■ TASK GOAL ■
Your reply should hold only the lines from the records below where "indexPath" occurs.

■ GIVEN DATA ■
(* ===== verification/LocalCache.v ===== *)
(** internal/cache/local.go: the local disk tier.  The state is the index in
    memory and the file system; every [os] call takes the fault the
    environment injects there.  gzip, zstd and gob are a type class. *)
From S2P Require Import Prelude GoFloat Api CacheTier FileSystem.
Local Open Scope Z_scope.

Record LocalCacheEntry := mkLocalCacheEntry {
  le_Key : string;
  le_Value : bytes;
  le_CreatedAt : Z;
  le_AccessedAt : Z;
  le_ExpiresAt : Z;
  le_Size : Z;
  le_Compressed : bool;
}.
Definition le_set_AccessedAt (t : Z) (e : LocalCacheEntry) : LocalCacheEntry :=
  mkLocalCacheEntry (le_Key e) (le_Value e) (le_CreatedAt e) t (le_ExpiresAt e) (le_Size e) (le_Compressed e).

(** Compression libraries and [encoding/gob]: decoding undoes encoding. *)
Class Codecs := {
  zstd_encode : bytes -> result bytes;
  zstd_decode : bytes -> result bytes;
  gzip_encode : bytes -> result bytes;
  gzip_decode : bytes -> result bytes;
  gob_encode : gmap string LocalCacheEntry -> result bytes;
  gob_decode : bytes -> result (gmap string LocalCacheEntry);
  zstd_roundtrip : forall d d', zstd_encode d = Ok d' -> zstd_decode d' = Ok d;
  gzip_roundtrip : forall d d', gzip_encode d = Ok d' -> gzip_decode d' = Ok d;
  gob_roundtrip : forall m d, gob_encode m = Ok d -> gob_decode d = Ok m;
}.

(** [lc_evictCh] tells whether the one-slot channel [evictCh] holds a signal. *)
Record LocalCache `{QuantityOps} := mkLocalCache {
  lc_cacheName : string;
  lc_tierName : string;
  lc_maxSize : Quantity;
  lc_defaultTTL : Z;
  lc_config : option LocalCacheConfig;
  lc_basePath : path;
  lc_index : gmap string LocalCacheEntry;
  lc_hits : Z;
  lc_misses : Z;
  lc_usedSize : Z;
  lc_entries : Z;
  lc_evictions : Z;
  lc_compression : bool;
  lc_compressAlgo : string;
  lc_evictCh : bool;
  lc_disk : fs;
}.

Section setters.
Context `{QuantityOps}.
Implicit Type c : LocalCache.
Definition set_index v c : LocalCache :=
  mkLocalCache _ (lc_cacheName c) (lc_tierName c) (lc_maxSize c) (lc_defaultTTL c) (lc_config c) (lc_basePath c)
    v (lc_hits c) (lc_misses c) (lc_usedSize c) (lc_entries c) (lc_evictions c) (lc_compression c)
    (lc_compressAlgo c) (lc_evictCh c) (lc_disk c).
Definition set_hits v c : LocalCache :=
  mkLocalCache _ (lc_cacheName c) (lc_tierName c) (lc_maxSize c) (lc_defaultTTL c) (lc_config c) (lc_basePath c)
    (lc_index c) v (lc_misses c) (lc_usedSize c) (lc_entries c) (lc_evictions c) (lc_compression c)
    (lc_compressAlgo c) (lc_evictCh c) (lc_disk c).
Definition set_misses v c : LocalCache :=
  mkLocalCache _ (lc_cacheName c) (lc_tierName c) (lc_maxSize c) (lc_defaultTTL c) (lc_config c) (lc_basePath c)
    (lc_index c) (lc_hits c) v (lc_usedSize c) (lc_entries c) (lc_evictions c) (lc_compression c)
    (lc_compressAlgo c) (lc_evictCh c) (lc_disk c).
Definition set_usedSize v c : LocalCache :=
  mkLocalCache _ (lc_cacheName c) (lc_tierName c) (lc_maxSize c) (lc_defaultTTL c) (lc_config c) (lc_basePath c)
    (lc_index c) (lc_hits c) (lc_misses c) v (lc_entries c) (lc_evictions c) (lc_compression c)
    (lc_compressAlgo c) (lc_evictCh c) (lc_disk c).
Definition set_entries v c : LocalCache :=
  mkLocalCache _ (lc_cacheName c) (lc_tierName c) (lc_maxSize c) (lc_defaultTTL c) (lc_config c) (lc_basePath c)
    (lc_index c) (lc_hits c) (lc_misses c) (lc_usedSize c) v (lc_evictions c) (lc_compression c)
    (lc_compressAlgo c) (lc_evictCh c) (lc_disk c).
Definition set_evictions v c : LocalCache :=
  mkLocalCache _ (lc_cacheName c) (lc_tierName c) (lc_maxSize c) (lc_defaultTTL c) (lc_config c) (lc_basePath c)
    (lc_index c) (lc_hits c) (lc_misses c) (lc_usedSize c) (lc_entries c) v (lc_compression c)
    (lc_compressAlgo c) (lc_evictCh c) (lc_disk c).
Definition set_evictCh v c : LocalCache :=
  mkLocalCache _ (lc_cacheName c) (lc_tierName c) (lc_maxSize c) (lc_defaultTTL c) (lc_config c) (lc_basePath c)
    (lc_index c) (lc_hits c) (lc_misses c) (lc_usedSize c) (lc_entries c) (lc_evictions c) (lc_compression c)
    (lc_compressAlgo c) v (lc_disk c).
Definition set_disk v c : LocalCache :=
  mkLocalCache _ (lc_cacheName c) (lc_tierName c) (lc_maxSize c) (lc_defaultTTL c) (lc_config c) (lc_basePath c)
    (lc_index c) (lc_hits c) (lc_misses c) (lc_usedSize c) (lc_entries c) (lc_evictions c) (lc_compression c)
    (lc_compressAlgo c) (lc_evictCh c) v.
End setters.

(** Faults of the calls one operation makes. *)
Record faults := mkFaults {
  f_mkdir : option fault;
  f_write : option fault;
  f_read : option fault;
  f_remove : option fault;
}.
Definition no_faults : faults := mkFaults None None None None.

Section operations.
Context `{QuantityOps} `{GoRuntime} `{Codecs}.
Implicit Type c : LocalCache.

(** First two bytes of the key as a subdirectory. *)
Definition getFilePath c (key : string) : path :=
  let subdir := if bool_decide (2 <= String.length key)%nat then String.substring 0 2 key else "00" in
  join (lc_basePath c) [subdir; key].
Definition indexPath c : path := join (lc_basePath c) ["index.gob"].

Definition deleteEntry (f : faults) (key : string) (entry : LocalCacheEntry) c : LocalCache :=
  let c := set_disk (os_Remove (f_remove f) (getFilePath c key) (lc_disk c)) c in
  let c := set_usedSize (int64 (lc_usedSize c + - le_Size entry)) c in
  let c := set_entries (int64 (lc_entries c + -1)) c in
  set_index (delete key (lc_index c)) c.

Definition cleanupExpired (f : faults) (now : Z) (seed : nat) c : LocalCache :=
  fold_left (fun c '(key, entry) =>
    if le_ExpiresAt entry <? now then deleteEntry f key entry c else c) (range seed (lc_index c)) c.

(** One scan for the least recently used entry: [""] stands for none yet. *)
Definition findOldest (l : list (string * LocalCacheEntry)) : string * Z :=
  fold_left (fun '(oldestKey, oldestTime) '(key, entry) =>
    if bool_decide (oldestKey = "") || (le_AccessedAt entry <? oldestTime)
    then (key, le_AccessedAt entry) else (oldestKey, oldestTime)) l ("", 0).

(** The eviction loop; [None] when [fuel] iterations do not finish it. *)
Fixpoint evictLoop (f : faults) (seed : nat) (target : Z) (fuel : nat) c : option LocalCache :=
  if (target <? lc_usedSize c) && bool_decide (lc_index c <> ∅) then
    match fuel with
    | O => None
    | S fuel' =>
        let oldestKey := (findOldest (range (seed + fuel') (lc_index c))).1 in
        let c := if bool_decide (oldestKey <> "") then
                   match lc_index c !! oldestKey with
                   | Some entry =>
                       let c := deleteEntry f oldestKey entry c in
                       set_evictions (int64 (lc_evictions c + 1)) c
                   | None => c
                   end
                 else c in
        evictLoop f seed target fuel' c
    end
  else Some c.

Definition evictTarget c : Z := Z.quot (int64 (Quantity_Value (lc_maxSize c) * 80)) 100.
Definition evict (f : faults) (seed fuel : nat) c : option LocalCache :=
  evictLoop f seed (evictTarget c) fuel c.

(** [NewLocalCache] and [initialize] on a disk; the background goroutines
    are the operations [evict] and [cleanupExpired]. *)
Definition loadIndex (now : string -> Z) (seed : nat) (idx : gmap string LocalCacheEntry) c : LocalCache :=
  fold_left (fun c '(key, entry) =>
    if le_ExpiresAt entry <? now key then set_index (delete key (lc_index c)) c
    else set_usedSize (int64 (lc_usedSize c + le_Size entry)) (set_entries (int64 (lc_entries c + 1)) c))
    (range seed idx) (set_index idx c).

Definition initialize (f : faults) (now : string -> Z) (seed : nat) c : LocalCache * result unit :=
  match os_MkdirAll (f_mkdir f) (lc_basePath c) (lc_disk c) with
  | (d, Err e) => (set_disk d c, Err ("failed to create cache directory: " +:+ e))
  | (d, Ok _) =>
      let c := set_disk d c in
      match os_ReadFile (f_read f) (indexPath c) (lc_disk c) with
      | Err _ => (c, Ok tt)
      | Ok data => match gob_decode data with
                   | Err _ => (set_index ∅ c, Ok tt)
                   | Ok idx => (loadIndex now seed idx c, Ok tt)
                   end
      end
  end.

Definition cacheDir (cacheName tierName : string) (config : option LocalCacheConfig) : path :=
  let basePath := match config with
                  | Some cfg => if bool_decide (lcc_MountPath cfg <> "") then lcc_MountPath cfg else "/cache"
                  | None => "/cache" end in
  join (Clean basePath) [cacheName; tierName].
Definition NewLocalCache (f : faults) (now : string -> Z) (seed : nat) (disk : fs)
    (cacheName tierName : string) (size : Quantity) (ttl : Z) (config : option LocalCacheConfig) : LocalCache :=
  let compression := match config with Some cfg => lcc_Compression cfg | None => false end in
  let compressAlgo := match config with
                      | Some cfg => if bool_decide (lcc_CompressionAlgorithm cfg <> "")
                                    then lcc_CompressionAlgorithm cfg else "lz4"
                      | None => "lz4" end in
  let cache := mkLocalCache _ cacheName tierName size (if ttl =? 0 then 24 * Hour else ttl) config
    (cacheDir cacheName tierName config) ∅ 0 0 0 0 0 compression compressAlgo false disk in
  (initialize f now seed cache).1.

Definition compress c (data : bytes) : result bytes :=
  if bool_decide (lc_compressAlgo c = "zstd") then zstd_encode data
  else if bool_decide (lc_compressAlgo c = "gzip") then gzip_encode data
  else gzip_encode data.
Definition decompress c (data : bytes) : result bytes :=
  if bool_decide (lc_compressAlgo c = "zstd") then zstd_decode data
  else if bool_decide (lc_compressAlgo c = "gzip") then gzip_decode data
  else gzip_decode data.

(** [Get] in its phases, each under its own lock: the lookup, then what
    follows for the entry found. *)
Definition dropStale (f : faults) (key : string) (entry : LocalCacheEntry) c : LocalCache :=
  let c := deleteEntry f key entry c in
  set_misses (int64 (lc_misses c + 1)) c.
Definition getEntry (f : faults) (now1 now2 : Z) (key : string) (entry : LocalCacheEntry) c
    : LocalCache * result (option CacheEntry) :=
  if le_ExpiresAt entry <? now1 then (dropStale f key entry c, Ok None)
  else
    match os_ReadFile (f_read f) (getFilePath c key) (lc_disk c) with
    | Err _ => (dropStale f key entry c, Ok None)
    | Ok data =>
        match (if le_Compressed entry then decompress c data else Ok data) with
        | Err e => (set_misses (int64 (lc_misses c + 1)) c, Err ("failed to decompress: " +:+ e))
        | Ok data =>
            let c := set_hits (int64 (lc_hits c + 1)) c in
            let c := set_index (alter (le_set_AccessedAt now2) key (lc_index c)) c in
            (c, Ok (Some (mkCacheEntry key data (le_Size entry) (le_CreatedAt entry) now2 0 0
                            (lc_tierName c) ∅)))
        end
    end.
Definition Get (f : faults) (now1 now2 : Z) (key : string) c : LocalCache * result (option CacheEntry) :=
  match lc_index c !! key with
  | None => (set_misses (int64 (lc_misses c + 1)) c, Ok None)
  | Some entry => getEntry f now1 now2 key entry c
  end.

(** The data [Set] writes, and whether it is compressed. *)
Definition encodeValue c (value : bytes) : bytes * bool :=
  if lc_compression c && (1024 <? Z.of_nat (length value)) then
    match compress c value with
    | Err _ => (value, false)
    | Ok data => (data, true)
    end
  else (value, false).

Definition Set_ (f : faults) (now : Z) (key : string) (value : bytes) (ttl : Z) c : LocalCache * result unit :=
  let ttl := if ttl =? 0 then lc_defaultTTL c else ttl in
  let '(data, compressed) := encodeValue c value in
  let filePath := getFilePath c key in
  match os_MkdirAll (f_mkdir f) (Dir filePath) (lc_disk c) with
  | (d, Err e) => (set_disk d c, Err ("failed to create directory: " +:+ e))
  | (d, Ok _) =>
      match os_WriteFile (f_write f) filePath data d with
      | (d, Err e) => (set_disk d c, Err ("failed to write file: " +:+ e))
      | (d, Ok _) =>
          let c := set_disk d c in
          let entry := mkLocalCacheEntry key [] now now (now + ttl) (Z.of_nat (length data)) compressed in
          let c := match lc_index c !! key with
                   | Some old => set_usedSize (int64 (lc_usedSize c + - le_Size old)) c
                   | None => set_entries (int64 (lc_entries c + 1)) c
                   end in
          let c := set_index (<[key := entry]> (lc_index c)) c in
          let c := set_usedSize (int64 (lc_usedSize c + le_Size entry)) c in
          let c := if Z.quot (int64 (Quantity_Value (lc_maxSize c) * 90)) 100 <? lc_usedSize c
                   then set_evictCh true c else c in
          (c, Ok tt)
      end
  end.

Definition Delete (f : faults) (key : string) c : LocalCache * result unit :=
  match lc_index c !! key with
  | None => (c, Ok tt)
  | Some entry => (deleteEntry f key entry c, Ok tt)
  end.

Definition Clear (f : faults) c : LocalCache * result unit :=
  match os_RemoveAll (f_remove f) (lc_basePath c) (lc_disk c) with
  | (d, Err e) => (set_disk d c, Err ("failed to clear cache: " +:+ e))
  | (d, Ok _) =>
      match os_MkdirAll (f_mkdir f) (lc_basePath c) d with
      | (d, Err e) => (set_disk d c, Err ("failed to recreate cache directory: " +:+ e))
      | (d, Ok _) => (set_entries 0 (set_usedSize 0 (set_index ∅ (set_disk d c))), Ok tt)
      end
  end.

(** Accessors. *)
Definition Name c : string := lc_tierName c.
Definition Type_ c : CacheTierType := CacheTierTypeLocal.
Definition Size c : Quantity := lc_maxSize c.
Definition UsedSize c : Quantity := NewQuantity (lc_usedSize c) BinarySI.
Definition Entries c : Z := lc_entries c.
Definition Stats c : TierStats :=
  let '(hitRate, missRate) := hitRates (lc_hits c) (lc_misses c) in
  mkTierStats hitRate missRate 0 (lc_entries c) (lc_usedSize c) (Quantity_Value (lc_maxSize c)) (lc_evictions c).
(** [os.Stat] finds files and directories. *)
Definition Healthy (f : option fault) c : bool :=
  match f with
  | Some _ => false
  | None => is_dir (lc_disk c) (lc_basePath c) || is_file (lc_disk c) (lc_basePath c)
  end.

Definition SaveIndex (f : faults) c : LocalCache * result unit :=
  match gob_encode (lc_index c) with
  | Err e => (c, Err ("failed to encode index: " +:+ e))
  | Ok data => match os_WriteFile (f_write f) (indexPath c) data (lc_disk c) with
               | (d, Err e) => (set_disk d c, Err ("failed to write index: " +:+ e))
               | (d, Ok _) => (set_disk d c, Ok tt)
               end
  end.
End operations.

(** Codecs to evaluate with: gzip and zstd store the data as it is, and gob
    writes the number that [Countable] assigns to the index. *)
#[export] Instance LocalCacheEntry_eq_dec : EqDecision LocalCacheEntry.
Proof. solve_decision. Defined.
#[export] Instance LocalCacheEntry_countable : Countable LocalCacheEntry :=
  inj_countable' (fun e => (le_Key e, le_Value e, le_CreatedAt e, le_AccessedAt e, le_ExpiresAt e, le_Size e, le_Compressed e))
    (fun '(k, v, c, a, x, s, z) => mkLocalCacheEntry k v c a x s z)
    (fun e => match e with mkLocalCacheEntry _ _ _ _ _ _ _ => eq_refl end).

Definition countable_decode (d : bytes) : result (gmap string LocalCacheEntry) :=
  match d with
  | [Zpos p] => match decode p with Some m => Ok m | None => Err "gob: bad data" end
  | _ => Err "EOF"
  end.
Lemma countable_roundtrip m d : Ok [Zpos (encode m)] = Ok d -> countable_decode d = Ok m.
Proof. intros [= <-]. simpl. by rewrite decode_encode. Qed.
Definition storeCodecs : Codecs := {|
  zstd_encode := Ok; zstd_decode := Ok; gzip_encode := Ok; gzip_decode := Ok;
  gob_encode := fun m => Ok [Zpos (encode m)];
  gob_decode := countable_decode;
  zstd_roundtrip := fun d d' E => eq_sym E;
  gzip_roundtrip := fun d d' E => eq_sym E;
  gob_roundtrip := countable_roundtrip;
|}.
---
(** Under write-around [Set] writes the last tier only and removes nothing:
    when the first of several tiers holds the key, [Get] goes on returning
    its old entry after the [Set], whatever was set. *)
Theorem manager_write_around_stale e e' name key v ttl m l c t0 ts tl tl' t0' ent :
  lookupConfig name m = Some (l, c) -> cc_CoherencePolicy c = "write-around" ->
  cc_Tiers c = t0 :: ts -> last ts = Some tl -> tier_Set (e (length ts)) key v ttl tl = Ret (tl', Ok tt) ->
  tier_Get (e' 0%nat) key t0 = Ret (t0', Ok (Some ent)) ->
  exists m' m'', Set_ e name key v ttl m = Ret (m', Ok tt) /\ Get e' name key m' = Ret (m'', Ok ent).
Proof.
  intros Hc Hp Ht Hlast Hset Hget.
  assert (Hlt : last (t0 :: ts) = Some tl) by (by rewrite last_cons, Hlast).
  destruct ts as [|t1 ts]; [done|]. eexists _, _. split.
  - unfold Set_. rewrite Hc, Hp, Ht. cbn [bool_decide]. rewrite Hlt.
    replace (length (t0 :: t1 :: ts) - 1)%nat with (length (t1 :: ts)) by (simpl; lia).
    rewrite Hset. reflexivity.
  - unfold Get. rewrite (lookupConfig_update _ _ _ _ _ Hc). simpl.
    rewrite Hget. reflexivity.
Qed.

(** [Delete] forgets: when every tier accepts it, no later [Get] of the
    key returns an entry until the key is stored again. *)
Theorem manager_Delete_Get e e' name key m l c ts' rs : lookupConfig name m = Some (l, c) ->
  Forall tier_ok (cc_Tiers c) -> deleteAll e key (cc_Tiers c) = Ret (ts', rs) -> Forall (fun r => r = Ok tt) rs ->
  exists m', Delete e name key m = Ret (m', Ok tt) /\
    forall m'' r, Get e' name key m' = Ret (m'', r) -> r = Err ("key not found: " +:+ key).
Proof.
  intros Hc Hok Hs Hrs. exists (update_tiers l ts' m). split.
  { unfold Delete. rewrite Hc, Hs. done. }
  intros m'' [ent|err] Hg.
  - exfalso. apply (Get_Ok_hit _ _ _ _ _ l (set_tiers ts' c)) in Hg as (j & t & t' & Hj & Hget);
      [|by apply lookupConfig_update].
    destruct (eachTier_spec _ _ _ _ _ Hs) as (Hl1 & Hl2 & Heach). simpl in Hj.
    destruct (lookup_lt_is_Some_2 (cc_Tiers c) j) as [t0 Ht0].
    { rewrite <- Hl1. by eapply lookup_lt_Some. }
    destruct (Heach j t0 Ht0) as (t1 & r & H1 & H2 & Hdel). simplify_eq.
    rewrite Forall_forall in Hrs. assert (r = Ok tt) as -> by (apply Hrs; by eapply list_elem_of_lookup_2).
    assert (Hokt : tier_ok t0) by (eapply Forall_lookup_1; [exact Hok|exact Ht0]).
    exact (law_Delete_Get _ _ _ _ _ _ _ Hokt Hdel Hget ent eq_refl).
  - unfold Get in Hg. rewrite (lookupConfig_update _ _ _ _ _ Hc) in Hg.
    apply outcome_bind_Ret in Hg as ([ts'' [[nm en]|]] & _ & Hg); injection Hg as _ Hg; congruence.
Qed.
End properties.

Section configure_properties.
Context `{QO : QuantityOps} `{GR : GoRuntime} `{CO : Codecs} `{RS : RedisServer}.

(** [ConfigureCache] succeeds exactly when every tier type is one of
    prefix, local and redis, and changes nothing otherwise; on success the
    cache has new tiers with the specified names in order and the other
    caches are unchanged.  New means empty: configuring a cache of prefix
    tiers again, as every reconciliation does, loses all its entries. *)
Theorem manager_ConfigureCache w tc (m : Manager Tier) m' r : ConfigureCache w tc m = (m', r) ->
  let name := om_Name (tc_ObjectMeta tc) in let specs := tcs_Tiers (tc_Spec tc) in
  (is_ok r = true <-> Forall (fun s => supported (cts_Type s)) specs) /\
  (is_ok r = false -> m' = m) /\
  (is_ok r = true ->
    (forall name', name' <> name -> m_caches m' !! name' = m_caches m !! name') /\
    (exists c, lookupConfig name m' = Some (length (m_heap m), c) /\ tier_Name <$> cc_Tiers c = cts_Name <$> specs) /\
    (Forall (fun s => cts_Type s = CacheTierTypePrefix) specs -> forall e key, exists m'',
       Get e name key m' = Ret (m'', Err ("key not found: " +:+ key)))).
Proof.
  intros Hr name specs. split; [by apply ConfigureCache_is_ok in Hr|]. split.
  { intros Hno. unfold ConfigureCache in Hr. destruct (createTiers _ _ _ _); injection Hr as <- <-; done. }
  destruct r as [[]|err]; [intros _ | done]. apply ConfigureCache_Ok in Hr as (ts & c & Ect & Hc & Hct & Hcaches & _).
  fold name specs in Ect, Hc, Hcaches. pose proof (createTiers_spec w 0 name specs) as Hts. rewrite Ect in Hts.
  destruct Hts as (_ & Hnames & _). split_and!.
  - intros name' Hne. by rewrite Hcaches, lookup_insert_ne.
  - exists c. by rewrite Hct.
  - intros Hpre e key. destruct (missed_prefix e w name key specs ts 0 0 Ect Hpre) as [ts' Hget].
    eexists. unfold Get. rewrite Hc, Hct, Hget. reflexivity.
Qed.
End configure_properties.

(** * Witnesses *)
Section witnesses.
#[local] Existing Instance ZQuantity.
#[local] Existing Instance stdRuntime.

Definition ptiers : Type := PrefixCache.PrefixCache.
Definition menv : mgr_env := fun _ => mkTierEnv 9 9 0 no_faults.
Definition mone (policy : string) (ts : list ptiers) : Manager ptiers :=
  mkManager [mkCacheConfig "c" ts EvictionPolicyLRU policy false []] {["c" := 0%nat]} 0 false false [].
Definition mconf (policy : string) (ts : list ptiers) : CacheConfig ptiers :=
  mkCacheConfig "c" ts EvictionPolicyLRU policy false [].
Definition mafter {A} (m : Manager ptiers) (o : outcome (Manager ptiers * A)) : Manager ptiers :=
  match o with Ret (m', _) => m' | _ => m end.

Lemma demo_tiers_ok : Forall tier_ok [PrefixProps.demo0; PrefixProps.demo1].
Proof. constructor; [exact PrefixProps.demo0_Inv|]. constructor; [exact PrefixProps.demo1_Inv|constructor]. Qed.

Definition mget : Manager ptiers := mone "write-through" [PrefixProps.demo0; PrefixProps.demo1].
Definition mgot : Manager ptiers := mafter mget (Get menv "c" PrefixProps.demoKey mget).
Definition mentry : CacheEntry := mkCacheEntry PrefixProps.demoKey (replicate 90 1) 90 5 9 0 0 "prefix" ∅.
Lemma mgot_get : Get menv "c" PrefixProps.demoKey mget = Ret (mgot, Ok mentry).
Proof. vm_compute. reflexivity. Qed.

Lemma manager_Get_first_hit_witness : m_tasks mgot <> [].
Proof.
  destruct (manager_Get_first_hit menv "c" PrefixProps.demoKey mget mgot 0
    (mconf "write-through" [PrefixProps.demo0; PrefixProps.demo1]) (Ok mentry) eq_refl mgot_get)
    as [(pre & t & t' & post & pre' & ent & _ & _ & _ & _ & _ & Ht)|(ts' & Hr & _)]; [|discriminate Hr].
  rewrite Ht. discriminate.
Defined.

■ OUTPUT BELOW ■
Definition indexPath c : path := join (lc_basePath c) ["index.gob"].
      match os_ReadFile (f_read f) (indexPath c) (lc_disk c) with
  | Ok data => match os_WriteFile (f_write f) (indexPath c) data (lc_disk c) with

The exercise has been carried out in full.